As illustrated in FIG. 2, the blocking portion 46 is a portion of the slide cover 80 that blocks an action to release engagement of the inside projection portions 62 of the retainers 44 engaged with the indentation shaped portion 32 of the plug 22. The blocking portion 46 blocks resilient deformation of the resilient plate portion 60 when the inside projection portions 62 of the retainers 44 are at the position of the blocking portion 46 of the slide cover 80 confined to the initial position, by contact with the outside projection portions 63 that are on the radial direction opposite side from the inside projection portions 62. The inside projection portions 62 are accordingly blocked from pulling out from the indentation shaped portion 32 and the engaged state between the inside projection portions 62 and the indentation shaped portion 32 is maintained.

As illustrated in FIG. 7 and FIG. 8, the permitting portions 48 are portions of the slide cover 80 that permit an action to release engagement of the inside projection portions 62 of the retainers 44 engaged with the indentation shaped portion 32 of the plug 22. More specifically, the permitting portions 48 permit the movement toward the radial direction outer side of the end portions 60A and the outside projection portions 63 under resilient deformation of the resilient plate portions 60 when the inside projection portions 62 of the retainers 44 are at the position of the permitting portions 48 of the slide cover 80. Namely, as illustrated in FIG. 8, under resilient deformation of the resilient plate portion 60, the outside projection portions 63 are inserted into the through holes that are the permitting portions 48, thereby permitting movement toward the radial direction outer side of the end portions 60A and the outside projection portions 63. The inside projection portions 62 are accordingly able to pull out from the indentation shaped portion 32, enabling the engaged state between the inside projection portions 62 and the indentation shaped portion 32 to be released.

As illustrated in FIG. 11 and FIG. 12, the permitting portions 49 are portions of the slide cover 80 that permit an action to release engagement of the inside projection portions 62 of the retainers 44 engaged with the indentation shaped portion 32 of the plug 22. More specifically, the permitting portions 49 permit movement toward the radial direction outer side of the end portions 60A and the outside projection portions 63 under resilient deformation of the resilient plate portions 60 when the inside projection portions 62 of the retainers 44 are at the position of the permitting portions 49 of the slide cover 80. Namely, as illustrated in FIG. 12, the outside projection portions 63 enter the cut outs that are the permitting portions 49 under resilient deformation of the resilient plate portions 60, and movement toward the radial direction outer side of the end portions 60A and the outside projection portions 63 is permitted.

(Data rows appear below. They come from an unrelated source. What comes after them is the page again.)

(* ===== verification/Catalog.v ===== *)
(** * Projects, RunSpecs, trust records and admissions
    (src/src/evidrun/infrastructure/database/catalog.py and trust.py,
    scope_errors.py, and [normalize_scope_name] of src/src/evidrun/contracts/scope.py).

    The catalog keeps Workspaces, Projects, RunSpecs and admission records; the trust store
    keeps trust records and review targets and re-validates their lineage against the
    stored revisions whenever they are read. Both share the contract tables of
    ContractStore.v. Each operation is one transaction: it returns its row and the next
    tables, or raises and leaves them; identifiers and the clock are arguments. A text
    column that is written from a model and validated back into it holds the model. The
    writes of the legacy Runs, comparisons and experiment revisions are left out.

    The Unicode tables behind [unicodedata.normalize] and [str.casefold] are the class
    [UnicodeTables]. *)

From S2P Require Import Prelude PyText PyJson Base Authoring Runtime Triage Trust Samples Registry Compiler Sealing ContractStore Store.

(** ** Scope names *)

Class UnicodeTables := {
  nfkc : string → string;
  casefold : string → string
}.

Definition flush (word : string) (words : list string) : list string :=
  if word ==b "" then words else word :: words.

(** [s.split()]: the maximal runs without white space. *)
Fixpoint split_words (s word : string) : list string :=
  match s with
  | EmptyString => flush word []
  | String a s1 =>
      let next := split_words s1 (word +:+ String a EmptyString) in
      if space1 (byte_of a) then flush word (split_words s1 "")
      else match s1 with
      | String b s2 =>
          if space2 (byte_of a) (byte_of b) then flush word (split_words s2 "")
          else match s2 with
          | String c s3 =>
              if space3 (byte_of a) (byte_of b) (byte_of c) then flush word (split_words s3 "") else next
          | EmptyString => next
          end
      | EmptyString => next
      end
  end.

(** The display form and the identity key of a name. *)
Definition normalize_scope_name `{UnicodeTables} (value : string) : result (string * string) :=
  let name := String.concat " " (split_words (nfkc value) "") in
  raise_when (name ==b "") (ValueError "scope name must not be empty after normalization");;
  Ok (name, casefold name).

Inductive ScopeErrorCode :=
  | WORKSPACE_NAME_INVALID | WORKSPACE_NAME_CONFLICT | PROJECT_NAME_INVALID
  | PROJECT_NAME_CONFLICT | PROJECT_WORKSPACE_NOT_FOUND | SCOPE_STORAGE_UNAVAILABLE.
Definition ScopeErrorCode_value (c : ScopeErrorCode) : string :=
  match c with
  | WORKSPACE_NAME_INVALID => "workspace.name_invalid"
  | WORKSPACE_NAME_CONFLICT => "workspace.name_conflict"
  | PROJECT_NAME_INVALID => "project.name_invalid"
  | PROJECT_NAME_CONFLICT => "project.name_conflict"
  | PROJECT_WORKSPACE_NOT_FOUND => "project.workspace_not_found"
  | SCOPE_STORAGE_UNAVAILABLE => "scope.storage_unavailable"
  end.

(** [ScopeRejected] and [ScopeStorageUnavailable], named by their code. *)
Definition scope_rejected (c : ScopeErrorCode) : exn := TriageRejected (ScopeErrorCode_value c).

(** ** Tables *)

Record WorkspaceRow := MkWorkspaceRow {
  wsp_id : string;
  wsp_name : string;
  wsp_name_key : string;
  wsp_created_at : instant
}.

Record ProjectRow := MkProjectRow {
  prj_id : string;
  prj_workspace_id : string;
  prj_name : string;
  prj_name_key : string;
  prj_created_at : instant
}.

Record ExecutionTrustRecordRow := MkTrustRow {
  trow_id : string;
  trow_kind : TrustKind;
  trow_project_id : string;
  trow_study_logical_id : string;
  trow_revision_set_digest : string;
  trow_run_spec_digest : string;
  trow_record : ExecutionTrustRecord;
  trow_digest : string;
  trow_semantic_digest : string;
  trow_created_at : instant
}.

Record ExecutionReviewTargetRow := MkTargetRow {
  tgt_digest : string;
  tgt_project_id : string;
  tgt_revision_set_digest : string;
  tgt_target : ReviewTarget;
  tgt_created_at : instant
}.

Record CatalogDB := MkCatalogDB {
  cat_workspaces : list WorkspaceRow;
  cat_projects : list ProjectRow;
  cat_contracts : ContractDB;
  cat_run_specs : list RunSpecRow;
  cat_trust : list ExecutionTrustRecordRow;
  cat_targets : list ExecutionReviewTargetRow;
  cat_admissions : list AdmissionRecordRow
}.

Definition empty_catalog : CatalogDB := MkCatalogDB [] [] empty_contracts [] [] [] [].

The inside projection portions 62 are accordingly able to be pulled out from the indentation shaped portion 32, enabling release of the engaged state between the inside projection portions 62 and the indentation shaped portion 32.

As illustrated in FIG. 3, the coil spring 82 is disposed at the radial direction outer side of the tube body 42. More specifically, the coil spring 82 is disposed between the slide cover 80 and the tube body 42. An end portion on the plug insertion direction side of the coil spring 82 contacts a step 42C formed at the outer peripheral face of the tube body 42, and an end portion thereof on the opposite side from the plug insertion direction contacts a jutting out portion 80B (see FIG. 1 and FIG. 3) jutting out to the radial direction inner side of the slide cover 80. The slide cover 80 is accordingly biased toward the opposite side from the plug insertion direction by the biasing force of the coil spring 82.

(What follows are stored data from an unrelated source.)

(* ===== verification/Provenance.v ===== *)
(** * Where a stored admission comes from

    Theorems about every state the catalog can reach: a trust record that was stored can
    always be read back, and a stored admission is traced to its RunSpec, to the trust
    record that binds it, to the revisions the RunSpec was compiled from, and, where the
    trust is verified, to the human decisions that accepted them. *)

From S2P Require Import Prelude PyText PyJson Base Authoring Runtime Triage Trust Samples Registry Compiler Sealing ContractStore ContractInv Store Catalog CatalogInv.

Lemma trust_row_unique `{PyRuntime} `{RevisionModels} verify s row :
  catalog_inv verify s → row ∈ cat_trust s → trust_row (trow_id row) s = Some row.
Proof.
  intros Hi Hr. unfold trust_row. destruct (find_first _ _) as [row'|] eqn:E.
  - apply find_first_Some in E as [Hr' Hid]. bools. f_equal.
    apply list_elem_of_lookup_1 in Hr as [i Hi1], Hr' as [j Hj].
    assert (i = j) as ->; [|congruence].
    eapply NoDup_lookup; [apply (ca_trust_unique _ _ Hi)| |]; rewrite list_lookup_fmap;
      [by rewrite Hi1|by rewrite Hj; cbn; rewrite Hid].
  - rewrite find_first_None in E. specialize (E _ Hr). by bools.
Qed.

(** A stored row passes every check of a read. *)
Lemma stored_record_valid `{PyRuntime} `{RevisionModels} verify s row :
  catalog_inv verify s → row ∈ cat_trust s →
  validate_record_row row = Ok (trow_record row) ∧ validate_hydrated_lineage (trow_record row) s = Ok tt
  ∧ validate_verified_record verify (trow_record row) false s = Ok tt.
Proof.
  intros Hi Hr. destruct (ca_trust _ _ Hi _ Hr) as (E1 & E2 & E3 & _ & Hl & Hv).
  split_and!; [|done|by apply (verified_record_weaken verify)].
  unfold validate_record_row. by rewrite E1, E2, E3, !bool_decide_eq_true_2.
Qed.

Lemma stored_record_read `{PyRuntime} `{RevisionModels} verify s row :
  catalog_inv verify s → row ∈ cat_trust s → get_record verify (trow_id row) s = Ok (trow_record row).
Proof.
  intros Hi Hr. destruct (stored_record_valid verify s row Hi Hr) as (E1 & E2 & E3).
  unfold get_record. rewrite (trust_row_unique verify) by done. cbn [require mbind result_bind].
  rewrite E1. cbn [mbind result_bind]. rewrite E2. cbn [mbind result_bind]. by rewrite E3.
Qed.

(** A trust record that was stored can be read back in every later state, unchanged:
    the Project, RunSpec, revisions and decisions it was checked against are never changed
    or removed, so its lineage keeps validating. *)
Theorem trust_record_durable `{PyRuntime} `{RevisionModels} `{UnicodeTables} verify s s' row :
  rtc (catalog_step verify) empty_catalog s → row ∈ cat_trust s → rtc (catalog_step verify) s s' →
  get_record verify (trow_id row) s' = Ok (trow_record row).
Proof.
  intros Hs Hr Hs'. apply stored_record_read.
  - eapply catalog_inv_steps, Hs'. by eapply catalog_inv_steps, Hs; apply catalog_inv_empty.
  - eapply elem_of_prefix; [exact Hr|]. by apply gr_trust, (catalog_steps_grow verify).
Qed.

(** The RunSpec a lineage was checked for is the stored one, and one of the recompiled. *)
Lemma lineage_recompiles `{PyRuntime} `{RevisionModels} verify s record spec :
  catalog_inv verify s → validate_hydrated_lineage record s = Ok tt →
  spec ∈ cat_run_specs s → trust_run_spec_digest record = rsp_digest spec →
  ∃ revisions specs, hydrate_revisions (trust_revision_refs record) s = Ok revisions
    ∧ compile_execution_revision_set (trust_revision_set record) revisions = Ok specs
    ∧ rsp_spec spec ∈ specs.
Proof.
  intros Hi Hv Hspec Hd. unfold validate_hydrated_lineage in Hv.
  apply bind_ok in Hv as (u & _ & Hv). apply bind_ok in Hv as (rs & Hrs & Hv).
  apply bind_ok in Hv as (revisions & Hrev & Hv). apply bind_ok in Hv as (specs & Hl & _).
  assert (Ers : rs = rsp_spec spec).
  { unfold hydrate_run_spec, spec_row in Hrs. apply bind_ok in Hrs as (row & Hrow & Hrs).
    apply require_ok, find_first_Some in Hrow as [Hrow Hrd]. inv_ok. bools.
    apply list_elem_of_lookup_1 in Hrow as [i Hi1], Hspec as [j Hj].
    assert (i = j) as ->; [|congruence].
    eapply NoDup_lookup; [apply (ca_spec_unique _ _ Hi)| |]; rewrite list_lookup_fmap;
      [by rewrite Hi1|by rewrite Hj; cbn; rewrite Hrd, Hd]. }
  subst rs. exists revisions, specs. split; [done|].
  unfold validate_execution_trust_lineage in Hl. apply bind_ok in Hl as (u' & _ & Hl).
  apply bind_ok in Hl as (compiled & Hc & Hl). inv_ok. split; [done|]. bools.
  match goal with E : by_digest _ !! _ = Some _ |- _ => by apply by_digest_Some in E as [? _] end.
Qed.

(** A stored, accepted decision of a human whose attestation the verifier accepted. *)
Definition human_accepted `{PyRuntime} (verify : HumanAttestationRecord → string → result unit)
    (s : CatalogDB) (ref : ContractRef) : Prop :=
  ∃ row, row ∈ cdb_decisions (cat_contracts s) ∧ dec_revision_ref (drow_record row) = ref
    ∧ dec_decision (drow_record row) = Accepted
    ∧ ∃ p att, dec_authority (drow_record row) = VerifiedHuman p att
        ∧ verify att (decision_subject_digest (drow_record row)) = Ok tt.

Lemma verified_covers `{PyRuntime} `{RevisionModels} verify s record :
  trust_kind record = VerifiedRevisionSet →
  validate_revision_set_and_binding_coverage record = Ok tt →
  validate_verified_record verify record true s = Ok tt →
  ∀ ref, ref ∈ trust_revision_refs record → human_accepted verify s ref.
Proof.
  intros Hk Hcov Hv ref Href.
  unfold validate_revision_set_and_binding_coverage in Hcov. rewrite Hk in Hcov. inv_ok. bools.
  unfold validate_verified_record in Hv. rewrite Hk in Hv. apply bind_ok in Hv as (ds & Hds & Hv).
  unfold validate_verified_trust in Hv. apply bind_ok in Hv as (u1 & _ & Hv).
  apply bind_ok in Hv as (u2 & Hlen & Hv). apply raise_when_ok in Hlen. bools. apply Nat.eqb_eq in Hlen.
  apply verify_bindings_spec in Hv; [|done].
  match goal with E : map vb_revision_ref _ = _ |- _ => rewrite <- E in Href end.
  apply list_elem_of_fmap in Href as (b & -> & Hb). destruct (map_res_elem _ _ _ _ Hds Hb) as (d & Hd & _).
  apply list_elem_of_lookup in Hb as [i Hi]. destruct (Forall2_lookup_l _ _ _ _ _ Hv Hi) as (d' & Hd' & Hspec).
  assert (d' = d) as ->.
  { clear -Hds Hi Hd' Hd. unfold hydrate_bound_decisions in Hds. revert ds i Hds Hi Hd'.
    induction (trust_verified_decisions record) as [|y l IH]; intros ds i Hds Hi Hd'; [done|].
    cbn in Hds. inv_ok. destruct i as [|i]; cbn in Hi, Hd'; [congruence|]. by eapply IH. }
  unfold hydrate_bound_decision in Hd. apply bind_ok in Hd as (row & Hrow & Hd).
  apply require_ok, find_first_Some in Hrow as [Hrow _]. apply bind_ok in Hd as (dd & Hx & Hd).
  unfold validate_decision_row in Hx. inv_ok. bools. destruct Hspec as (E1 & _ & E3 & E4).
  exists row. by split_and!.
Qed.

Lemma check_resolutions_spec requirements resolved :
  length resolved = length requirements → check_resolutions requirements resolved = Ok tt →
  Forall2 (λ q c, rc_requested_ref c = rq_capability_ref q
    ∧ ∀ p, p ∈ rc_effective_permissions c → p ∈ rq_requested_permissions q) requirements resolved.
Proof.
  revert resolved. induction requirements as [|q qs IH]; intros [|c cs] Hl Hc; try done.
  cbn in Hc. apply bind_ok in Hc as (u & Hq & Hc). constructor; [|apply IH; [by injection Hl|done]].
  unfold check_resolution in Hq. inv_ok. bools. split; [done|].
  match goal with E : subset_of (rc_effective_permissions c) _ = true |- _ => by apply subset_of_true end.
Qed.

(** C14: every stored admission has its provenance in the same store: its RunSpec, of
    exactly the digest it admits; the trust record it cites, which binds that RunSpec; the
    stored revisions from which compiling the record's revision set yields that very
    RunSpec; no capability beyond the permissions the RunSpec requests; and, under verified
    trust, for every revision of the set a stored human acceptance the verifier accepted. *)
Theorem admission_provenance `{PyRuntime} `{RevisionModels} `{UnicodeTables} verify s row :
  rtc (catalog_step verify) empty_catalog s → row ∈ cat_admissions s →
  ∃ spec trust revisions specs, spec ∈ cat_run_specs s ∧ trust ∈ cat_trust s
    ∧ rsp_id spec = arow_run_spec_id row
    ∧ spec_digest (rsp_spec spec) = adm_run_spec_digest (arow_record row)
    ∧ adm_execution_trust (arow_record row) = Some (trust_ref (trow_record trust))
    ∧ hydrate_revisions (trust_revision_refs (trow_record trust)) s = Ok revisions
    ∧ compile_execution_revision_set (trust_revision_set (trow_record trust)) revisions = Ok specs
    ∧ rsp_spec spec ∈ specs
    ∧ Forall2 (λ q c, rc_requested_ref c = rq_capability_ref q
        ∧ ∀ p, p ∈ rc_effective_permissions c → p ∈ rq_requested_permissions q)
        (inv_capability_requirements (spec_agent_inventory (rsp_spec spec)))
        (ri_capabilities (adm_resolved_inventory (arow_record row)))
    ∧ (trust_kind (trow_record trust) = VerifiedRevisionSet →
         ∀ ref, ref ∈ trust_revision_refs (trow_record trust) → human_accepted verify s ref).
Proof.
  intros Hs Hr. pose proof (catalog_inv_steps verify _ _ (catalog_inv_empty verify) Hs) as Hi.
  destruct (ca_admissions _ _ Hi _ Hr) as (spec & trust & Hspec & Htr & Eid & Edig & Eref & Ets & _ & _ & Hinv).
  destruct (ca_trust _ _ Hi _ Htr) as (_ & _ & _ & Hcov & Hl & Hv).
  destruct (lineage_recompiles verify s _ spec Hi Hl Hspec Ets) as (revisions & specs & Hrev & Hc & Hin).
  exists spec, trust, revisions, specs. split_and!; try done.
  - rewrite <- Edig. symmetry. by apply (ca_spec_digests _ _ Hi).
  - unfold check_admission_inventory in Hinv. apply bind_ok in Hinv as (u1 & _ & Hinv).
    apply bind_ok in Hinv as (u2 & Hlen & Hinv). apply raise_when_ok in Hlen. bools.
    apply Nat.eqb_eq in Hlen. by apply check_resolutions_spec.
  - intros Hk. by apply (verified_covers verify s _ Hk Hcov Hv).
Qed.

(** ** A catalog with one admitted RunSpec *)

(** A parser that knows the documents of the small Study's revisions. *)
Definition parsed_documents : list (json * AuthoringRevision) := Eval vm_compute in
  map (λ r, (revision_document r, r)) small_list.

#[local] Instance literal_models : RevisionModels := λ _ document,
  match find_first (λ '(d, _), d ==b document) parsed_documents with
  | Some (_, r) => inl r
  | None => inr (MkPydanticError "missing" [], [])
  end.

(** Names in plain ASCII are their own normal form. *)
#[local] Instance ascii_tables : UnicodeTables := {| nfkc := id; casefold := id |}.

Definition no_verifier (a : HumanAttestationRecord) (subject : string) : result unit :=
  unavailable_verify a subject.

Definition first_admission : AdmissionRecord := Eval vm_compute in
  MkAdmissionRecord ("run-spec:" +:+ spec_digest first_cell) (spec_digest first_cell) AdmissionAdmitted
    (MkResolvedAgentInventory (spec_agent_inventory_ref first_cell)
       (inv_runner_ref (spec_agent_inventory first_cell)) None None None None None
       (map (λ q, MkResolvedCapability (rq_kind q) (rq_capability_ref q) (rq_required q) (rq_exposure q)
          Resolved (Some (rq_capability_ref q)) None (Some (rq_minimum_interface_version q))
          (rq_requested_permissions q) (rq_authority_constraints q) [] None)
          (inv_capability_requirements (spec_agent_inventory first_cell))) [])
    Resolved Resolved [] [] [] [] (Some (trust_ref first_trust)) 0.

Definition catalog_commands : list catalog_command :=
  [CreateWorkspace " Lab " "ws" 0; CreateProjectIn "ws" "Project one" "project" 0]
  ++ map (λ r, RegisterRevision r "draft" ("row-" +:+ cr_logical_id (revision_ref r)) 0) small_list
  ++ [SaveRunSpec first_cell "spec" 0; SaveTrust first_trust; SaveAdmission "spec" first_admission "admission"].

Definition catalog_run (l : list catalog_command) : result CatalogDB :=
  fold_res (λ s c, catalog_exec no_verifier c s) empty_catalog l.

Definition sample_catalog : CatalogDB := Eval vm_compute in
  value_of empty_catalog (catalog_run catalog_commands).

Lemma sample_catalog_run : catalog_run catalog_commands = Ok sample_catalog.
Proof. vm_compute. reflexivity. Qed.

Lemma catalog_command_valid c : c ∈ catalog_commands → catalog_command_ok c.
Proof.
  intros Hc. apply elem_of_app in Hc as [Hc|Hc]; [by repeat (apply elem_of_cons in Hc as [->|Hc]);
    [..|apply elem_of_nil in Hc]|].
  apply elem_of_app in Hc as [(r & -> & Hr)%list_elem_of_fmap|Hc].
  - repeat (apply elem_of_cons in Hr as [->|Hr]; [eexists; split_and!; [vm_compute; reflexivity|reflexivity..]|]).
    by apply elem_of_nil in Hr.
  - repeat (apply elem_of_cons in Hc as [->|Hc]); [done| |done|by apply elem_of_nil in Hc].
    vm_compute. reflexivity.
Qed.

Lemma sample_catalog_reachable : rtc (catalog_step no_verifier) empty_catalog sample_catalog.
Proof.
  assert (Hgen : ∀ l s s', (∀ c, c ∈ l → catalog_command_ok c) →
    fold_res (λ s c, catalog_exec no_verifier c s) s l = Ok s' → rtc (catalog_step no_verifier) s s').
  { induction l as [|c l IH]; intros s s' Hok Hf; cbn [fold_res] in Hf; [by injection Hf as <-|].
    apply bind_ok in Hf as (s1 & H1 & Hf). eapply rtc_l.
    - exists c. split; [apply Hok; left|exact H1].
    - apply IH; [|exact Hf]. intros c' Hc'. apply Hok. by right. }
  apply (Hgen catalog_commands); [apply catalog_command_valid|exact sample_catalog_run].
Qed.

Definition stored_trust : ExecutionTrustRecordRow := Eval vm_compute in
  nth 0 (cat_trust sample_catalog)
    (MkTrustRow "" UnverifiedRevisionSet "" "" "" "" first_trust "" "" 0).

Lemma trust_record_durable_witness :
  get_record no_verifier (trow_id stored_trust) sample_catalog = Ok first_trust.
Proof.
  apply (trust_record_durable no_verifier sample_catalog sample_catalog stored_trust).
  - exact sample_catalog_reachable.
  - left.
  - apply rtc_refl.
Defined.

Definition stored_admission : AdmissionRecordRow := Eval vm_compute in
  nth 0 (cat_admissions sample_catalog)
    (MkAdmissionRow "" "" AdmissionAdmitted first_admission "" None None 0).

Lemma admission_provenance_witness :
  ∃ spec, spec ∈ cat_run_specs sample_catalog ∧ rsp_id spec = "spec"
    ∧ spec_digest (rsp_spec spec) = adm_run_spec_digest first_admission.
Proof.
  destruct (admission_provenance no_verifier sample_catalog stored_admission sample_catalog_reachable
    ltac:(left)) as (spec & _ & _ & _ & Hspec & _ & Hid & Hd & _).
  exists spec. exact (conj Hspec (conj Hid Hd)).
Defined.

The valve body 50 is a member that opens and closes an internal flow path of the socket 40. The valve body 50 is disposed inside the tube body 42, as illustrated in FIG. 2 and FIG. 3. The valve body 50 is movable inside the tube body 42 in the axial direction of the tube body 42.

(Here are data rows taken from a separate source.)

Definition reject_body (fence : LeaseFence) (reason_code : string) (now : option instant)
    : Tx RunExecutionJobRow :=
  lift (validate_reason_code reason_code);;
  rejected_at ← now_or_clock now;
  '(job, attempt) ← require_active_lease fence rejected_at;
  save_attempt (finish_attempt attempt AttRejected rejected_at (Some reason_code));;
  let job' := finish_job job JobRejected rejected_at (Some reason_code) in
  save_job job';; mret job'.

Definition reject_lease (fence : LeaseFence) (reason_code : string) (now : option instant)
    : Op RunExecutionJob :=
  transaction (reject_body fence reason_code now) execution_job_model.

Definition complete_body (fence : LeaseFence) (now : option instant) : Tx RunExecutionJobRow :=
  completed_at ← now_or_clock now;
  '(job, attempt) ← require_active_lease fence completed_at;
  save_attempt (finish_attempt attempt AttCompleted completed_at (att_reason_code attempt));;
  let job' := finish_job job JobCompleted completed_at (job_rejection_code job) in
  save_job job';; mret job'.

Definition complete_lease (fence : LeaseFence) (now : option instant) : Op RunExecutionJob :=
  transaction (complete_body fence now) execution_job_model.

Definition get_execution_job (id : string) : Op RunExecutionJob :=
  transaction (fetch (get_job id) (KeyError id)) execution_job_model.

Definition ordinal_leb (a b : RunExecutionAttemptRow) : bool := (att_ordinal a <=? att_ordinal b)%Z.

Definition run_execution_rows (run : string) (d : DB)
    : option (RunExecutionJobRow * list RunExecutionAttemptRow) :=
  match find_first (λ j, job_run_id j ==b run) (all_jobs d) with
  | None => None
  | Some job => Some (job, sort_by ordinal_leb
      (List.filter (λ a, att_job_id a ==b job_id job) (all_attempts d)))
  end.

The valve body 50 is configured with a tubular shape (as an example a substantially circular cylinder shape). As illustrated in FIG. 2 and FIG. 3, an axial portion 53 of the pipe connection portion 52, described later, is inserted inside the valve body 50. The valve body 50 moves in an axial direction inside the tube body 42 along the axial portion 53.

An end portion 50A on the opposite side from the plug insertion direction of the valve body 50 is pressed against the step 42B of the tube body 42 by the resilient force of the coil spring 54. Moreover, an insertion port 50B into which the plug insertion direction end portion of the plug 22 (plug insertion direction end portion of the tube body 24) is inserted is formed at the inside of the end portion 50A of the valve body 50. A ring shaped seal member 66 is disposed at a wall face on the plug insertion direction side of the insertion port 50B. This results in a configuration in which plug insertion direction end portion of the plug 22 contacts the seal member 66. More specifically, in a state in which the plug 22 and the socket 40 are coupled together, as illustrated in FIG. 2, the plug insertion direction end portion of the plug 22 contacts the seal member 66, sealing between the valve body 50 and the tube body 24.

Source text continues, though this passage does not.